WHAT NEEDS TO BE DONE: Every line of the records that holds the word "threw" should be copied out.

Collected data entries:
_____
(** Stores to distinct samples that are not white: as many more white
    samples as stores. *)
Lemma stores_count_white h w (ps : list (Z * Z)) a :
  wf h w a → NoDup ps →
  (∀ p, p ∈ ps → (0 ≤ p.1 < h ∧ 0 ≤ p.2 < w) ∧ sample a p.2 p.1 ≠ Some 255) →
  ∃ a', for_ ps store a = Ok a' ∧
    count_white a' = (length ps + count_white a)%nat.
Proof.
  revert a. induction ps as [|p ps IH]; intros a Hwf Hnd Hps.
  { exists a. by split. }
  apply NoDup_cons in Hnd as [Hp Hnd].
  destruct (Hps p (list_elem_of_here _ _)) as [[Hy Hx] Hblack].
  destruct (sample_is_Some h w a p.1 p.2 Hwf Hy Hx) as [v Hv].
  destruct (setitem_count_white h w a p.1 p.2 v Hwf Hy Hx Hv) as (a1 & Heq1 & Hc1).
  { intros ->. by rewrite Hv in Hblack. }
  destruct (setitem_inb h w a p.1 p.2 255 Hwf Hy Hx) as (a1' & Heq1' & Hwf1 & Hs1).
  rewrite Heq1 in Heq1'. injection Heq1' as <-.
  destruct (IH a1 Hwf1 Hnd) as (a2 & Heq2 & Hc2).
  { intros q Hq.
    destruct (Hps q (list_elem_of_further _ _ _ Hq)) as [[Hqy Hqx] Hqb].
    split; [done|]. rewrite Hs1 by done.
    destruct (Z.eqb_spec q.1 p.1) as [E1|E1];
      destruct (Z.eqb_spec q.2 p.2) as [E2|E2]; simpl; try done.
    exfalso. apply Hp. destruct p, q; simpl in *. by subst. }
  assert (store p a = Ok a1) as Hst by exact Heq1.
  exists a2. split; [|rewrite Hc2, Hc1; simpl; lia].
  change (for_ (p :: ps) store a) with (a' ← store p a; for_ ps store a').
  by rewrite Hst.
Qed.

Lemma count_white_zeros h w :
  count_white
    (mk_ndarray h w (replicate (Z.to_nat h) (replicate (Z.to_nat w) 0)))
    = 0%nat.
Proof.
  unfold count_white, samples. simpl.
  assert (Forall (λ v, v ≠ 255)
            (mjoin (replicate (Z.to_nat h) (replicate (Z.to_nat w) 0))))
    as Hall.
  { apply Forall_forall. intros v Hv.
    apply list_elem_of_join in Hv as (row & Hv & Hrow).
    apply elem_of_replicate in Hrow as [-> _].
    by apply elem_of_replicate in Hv as [-> _]. }
  induction Hall as [|v l Hv _ IH]; [done|].
  by rewrite filter_cons_False.
Qed.
Lemma same_edges_before nodes nodes' :
  same_edges nodes nodes' → edges_before nodes → edges_before nodes'.
Proof.
  intros Hsame Hwf i node' f Hi Hf.
  destruct (Forall2_lookup_r _ _ _ _ _ Hsame Hi) as (node & Hn & Hfe & Hinv).
  apply (Hwf i node f Hn). by rewrite <- Hfe, <- Hinv.
Qed.

Lemma same_edges_nil nodes nodes' :
  same_edges nodes nodes' → nodes ≠ [] → nodes' ≠ [].
Proof. intros Hsame Hne ->. apply Forall2_nil_inv_r in Hsame. done. Qed.

Lemma update_game_status_same_edges db nodes :
  same_edges nodes (update_game_status db nodes).
Proof.
  rewrite update_game_status_refreshed.
  apply Forall2_fmap_r, Forall_Forall2_diag, Forall_forall. by intros node _.
Qed.

Lemma kept_same_edges nodes nodes' :
  kept <$> nodes' = kept <$> nodes → same_edges nodes nodes'.
Proof.
  intros Hkept. apply Forall2_same_length_lookup. split.
  - by rewrite <- (length_fmap kept nodes), <- Hkept, length_fmap.
  - intros j node node' Hj Hj'.
    assert ((kept <$> nodes') !! j = (kept <$> nodes) !! j) as Hl
      by by rewrite Hkept.
    rewrite !list_lookup_fmap, Hj, Hj' in Hl.
    cbn [fmap option_fmap option_map] in Hl.
    unfold kept in Hl. by simplify_eq.
Qed.

Lemma extends_same_edges changed st st' :
  extends changed st st' → same_edges st.1 st'.1.
Proof.
  intros Hext. apply Forall2_same_length_lookup. split.
  - symmetry. by eapply extends_length.
  - intros j node node' Hj Hj'.
    destruct (ext_node _ _ _ Hext j) as [e He].
    rewrite Hj, Hj' in He. by simplify_eq/=.
Qed.

Section main_loop.

Variable shuffle : list Submission → list Submission.
Variables (N_ELIMINATION BEST_OF : Z) (REUSE_OLD_GAMES : bool).
Variable subs : list Submission.
Record Font : Type := mkFont {
  font_id : string;
  font_name : string;
  font_shortName : string;
  font_publisher : string;
  font_categories : list string;
  font_installations : list Installation;
  font_extra : list Attr
}.

Record Group : Type := mkGroup {
  group_name : string;
  group_fonts : list string;
  group_extra : list Attr
}.

(** The parsed [fonts.json]. *)
Record Catalog : Type := mkCatalog {
  cat_fonts : list Font;
  cat_groups : list Group;
  cat_extra : list Attr
}.

(** Values of the attributes of a font object built by [font]. *)
Inductive Value : Type :=
| VStr (s : string)
| VStrs (l : list string)
| VInsts (l : list Installation).

(** An object built by an object literal. *)
Definition Obj : Type := list (string * Value).

Definition keys {V : Type} (o : list (string * V)) : list string :=
  map fst o.

Fixpoint get {V : Type} (k : string) (o : list (string * V)) : option V :=
  match o with
  | [] => None
  | (k', v) :: o' => if String.eqb k k' then Some v else get k o'
  end.

(** ** Exceptions and state *)

Inductive Error : Type :=
| FetchError (url : string)     (* the request itself failed *)
| StreamError                   (* the response body emitted [error] *)
| IOError (path : string)       (* a [fs] call threw *)
| TypeError                     (* a method was called on [undefined] *)
| InvalidURL (url : string).    (* [normalizeUrl] threw *)

Inductive Result (A : Type) : Type :=
| Ok (a : A)
| Throw (e : Error).
Arguments Ok {A} a.
Arguments Throw {A} e.

(** A computation over a state [S] that may throw; the state reached is
    kept in both cases. *)
Definition M (S A : Type) : Type := S -> Result A * S.

Definition ret {S A} (a : A) : M S A := fun s => (Ok a, s).

Definition throw {S A} (e : Error) : M S A := fun s => (Throw e, s).

Definition bind {S A B} (m : M S A) (k : A -> M S B) : M S B :=
  fun s =>
    match m s with
    | (Ok a, s') => k a s'
    | (Throw e, s') => (Throw e, s')
    end.

Definition gets {S A} (f : S -> A) : M S A := fun s => (Ok (f s), s).

Definition modify {S} (f : S -> S) : M S unit := fun s => (Ok tt, f s).

Declare Scope js_scope.
Delimit Scope js_scope with js.
Notation "x <- m ;; k" := (bind m (fun x => k))
  (at level 61, m at next level, right associativity) : js_scope.
Notation "m ;;; k" := (bind m (fun _ => k))
  (at level 61, right associativity) : js_scope.

(** [for (const x of l) { ... }] where the body replaces [x]. *)
Fixpoint forEach {S A B} (f : A -> M S B) (l : list A) : M S (list B) :=
  match l with
  | [] => ret []
  | x :: l' =>
      (y <- f x ;; ys <- forEach f l' ;; ret (y :: ys))%js
  end.

(** ** The build script *)

Module Build.

(** What [fetch(url)] settles to.  The promise rejects only when the
    request itself fails; a response with any status, 404 included,
    fulfils it.  [body] is what the body stream delivers and [complete]
    tells whether the stream ends normally or emits [error]. *)
Inductive FetchResult : Type :=
| Rejected
| Response (status : Z) (body : list byte) (complete : bool).

(** The world outside the script. *)
Record Env : Type := mkEnv {
  env_VERSION : option string;            (* process.env.VERSION *)
  env_URL_PREFIX : option string;         (* process.env.URL_PREFIX *)
  randomUUID : nat -> string;             (* the n-th UUID drawn *)
  normalize : string -> string;           (* path.normalize *)
  extname : string -> string;             (* path.extname *)
  normalizeUrl : string -> option string; (* None: it throws *)
  encodeURIComponent : string -> string;
  sha256 : list byte -> list byte;        (* the digest of createHash *)
  (* the file [join(cwd(), '..', localFile)] of the source tree, which
     lies outside the output directory; None: it cannot be read *)
  readSource : string -> option (list byte);
  fetch : string -> FetchResult
}.
(** * Toolchain configuration of the Next.js devcontainer template

    The repository owns two executable artefacts: [jest.config.ts] (the
    test-runner configuration) and the flat ESLint configuration.  Both are
    declarative objects made of string literals: regular expressions, glob
    patterns, severities.  This development embeds the two objects literal
    by literal and gives the patterns their meaning, so that statements such
    as "every matched path lies under the source directory" become theorems
    about all paths.

    Layout: JavaScript strings, glob patterns, regular expressions, the
    Jest configuration with the runner's use of it, the configuration that
    the file exports through the framework's factory, the ESLint
    configuration, and finally the properties. *)

From Stdlib Require Import List String Ascii NArith Bool Arith Lia.
Import ListNotations.

(** ** JavaScript strings *)

(** A JavaScript string is a sequence of UTF-16 code units.  The literals of
    the two configuration files are plain ASCII, so they are kept as Rocq
    strings inside the configuration records; [units] gives their code
    units.  Paths and module specifiers, which come from the outside, are
    arbitrary code-unit sequences. *)
Module JsString.

Definition jsstring := list N.

Definition units (s : string) : jsstring :=
  map N_of_ascii (list_ascii_of_string s).

Fixpoint eqb (a b : jsstring) : bool :=
  match a, b with
  | [], [] => true
  | x :: a', y :: b' => N.eqb x y && eqb a' b'
  | _, _ => false
  end.

(** [startsWith]: [strip_prefix p s] removes the prefix [p] from [s]. *)
Fixpoint strip_prefix (p s : jsstring) : option jsstring :=
  match p with
  | [] => Some s
  | x :: p' =>
      match s with
      | [] => None
      | y :: s' => if N.eqb x y then strip_prefix p' s' else None
      end
  end.

Definition starts_with (p s : jsstring) : bool :=
  match strip_prefix p s with Some _ => true | None => false end.

(** [endsWith]. *)
Definition ends_with (suf s : jsstring) : bool :=
  starts_with (rev suf) (rev s).

(** All the suffixes of a string, longest first. *)
Fixpoint tails (s : jsstring) : list jsstring :=
  match s with
  | [] => [[]]
  | _ :: t => s :: tails t
  end.

(** [needle] does not occur in [hay] at any index other than 0. *)
Definition no_later_occurrence (needle hay : jsstring) : bool :=
  match hay with
  | [] => true
  | _ :: t => forallb (fun suf => negb (starts_with needle suf)) (tails t)
  end.

Definition slash : N := 47.

(** The segments of a path: the pieces between ['/'] separators. *)
Fixpoint segments (s : jsstring) : list jsstring :=
  match s with
  | [] => [[]]
  | c :: s' =>
      if N.eqb c slash then [] :: segments s'
      else match segments s' with
           | h :: t => (c :: h) :: t
           | [] => [[c]]
           end
  end.

Fixpoint join (l : list jsstring) : jsstring :=
  match l with
  | [] => []
  | [a] => a
  | a :: rest => a ++ slash :: join rest
  end.

(** No separator occurs in [s]. *)
Definition no_slash (s : jsstring) : bool :=
  forallb (fun c => negb (N.eqb c slash)) s.

(** The path has a directory named [d]: a segment equal to [d] that is not
    the last one (the last segment is the file's own name). *)
Definition has_dir_segment (d path : jsstring) : bool :=
  existsb (eqb d) (removelast (segments path)).

(** The line terminators of ECMAScript: LF, CR, U+2028 and U+2029. *)
Definition is_line_terminator (c : N) : bool :=
  N.eqb c 10 || N.eqb c 13 || N.eqb c 8232 || N.eqb c 8233.

Definition no_line_terminator (s : jsstring) : bool :=
  forallb (fun c => negb (is_line_terminator c)) s.

End JsString.
Import JsString.

(** ** Glob patterns *)

(** The glob dialect shared by the test runner's [testMatch] and the
    linter's [ignores], restricted to the constructs the two files use: a
    pattern is a ['/']-separated list of segments; the segment [**] stands
    for any number of path segments, none included; inside a segment [*]
    stands for any run of characters, the empty one included (both tools
    are run with dot files enabled), and [{a,b}] for one of the listed
    alternatives; every other character stands for itself.  The matchers
    themselves are third-party code; this is their documented meaning on
    such patterns. *)
Module Glob.

Inductive gtok :=
| GLit (c : N)
| GStar
| GBrace (alts : list jsstring).

Inductive gseg :=
| GlobStar
| Seg (ts : list gtok).

Definition star : N := 42.
Definition lbrace : N := 123.
Definition rbrace : N := 125.
Definition comma : N := 44.

(** Characters that start a construct outside the supported dialect. *)
Definition unsupported (c : N) : bool :=
  N.eqb c 63 (* ? *) || N.eqb c 91 (* [ *) || N.eqb c 93 (* ] *)
  || N.eqb c 40 (* ( *) || N.eqb c 41 (* ) *) || N.eqb c 33 (* ! *)
  || N.eqb c 92 (* \ *).

(** Tokens of one segment.  [br] is the state of the brace being read, if
    any: the alternatives closed so far and the current one, both
    reversed. *)
Fixpoint parse_tokens (br : option (list jsstring * jsstring)) (s : jsstring)
  : option (list gtok) :=
  match s with
  | [] => match br with None => Some [] | Some _ => None end
  | c :: s' =>
      if unsupported c then None else
      match br with
      | None =>
          if N.eqb c lbrace then parse_tokens (Some ([], [])) s'
          else if N.eqb c rbrace then None
          else option_map (cons (if N.eqb c star then GStar else GLit c))
                          (parse_tokens None s')
      | Some (done, cur) =>
          if N.eqb c rbrace then
            option_map (cons (GBrace (rev (rev cur :: done))))
                       (parse_tokens None s')
          else if N.eqb c comma then parse_tokens (Some (rev cur :: done, [])) s'
          else if N.eqb c lbrace || N.eqb c star then None
          else parse_tokens (Some (done, c :: cur)) s'
      end
  end.

Definition parse_segment (s : jsstring) : option gseg :=
  if JsString.eqb s [star; star] then Some GlobStar
  else option_map Seg (parse_tokens None s).

Fixpoint sequence {A} (l : list (option A)) : option (list A) :=
  match l with
  | [] => Some []
  | None :: _ => None
  | Some a :: l' => option_map (cons a) (sequence l')
  end.

Definition parse (pattern : string) : option (list gseg) :=
  sequence (map parse_segment (segments (units pattern))).

(** One segment against its tokens. *)
Fixpoint seg_match (ts : list gtok) (s : jsstring) : bool :=
  match ts with
  | [] => match s with [] => true | _ => false end
  | GLit c :: ts' =>
      match s with
      | [] => false
      | c' :: s' => N.eqb c c' && seg_match ts' s'
      end
  | GStar :: ts' =>
      (fix skip (s : jsstring) : bool :=
         seg_match ts' s
         || match s with [] => false | _ :: s' => skip s' end) s
  | GBrace alts :: ts' =>
      existsb (fun a => match strip_prefix a s with
                        | Some s' => seg_match ts' s'
                        | None => false
                        end) alts
  end.

(** The segments of a path against the segments of a pattern. *)
Fixpoint segs_match (ps : list gseg) (fs : list jsstring) : bool :=
  match ps with
  | [] => match fs with [] => true | _ => false end
  | GlobStar :: ps' =>
      (fix skip (fs : list jsstring) : bool :=
         segs_match ps' fs
         || match fs with [] => false | _ :: fs' => skip fs' end) fs
  | Seg ts :: ps' =>
      match fs with
      | [] => false
      | f :: fs' => seg_match ts f && segs_match ps' fs'
      end
  end.

Definition matches (pattern : string) (path : jsstring) : bool :=
  match parse pattern with
  | Some ps => segs_match ps (segments path)
  | None => false
  end.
_____
EXPECTED OUTPUT:
| IOError (path : string)       (* a [fs] call threw *)
| InvalidURL (url : string).    (* [normalizeUrl] threw *)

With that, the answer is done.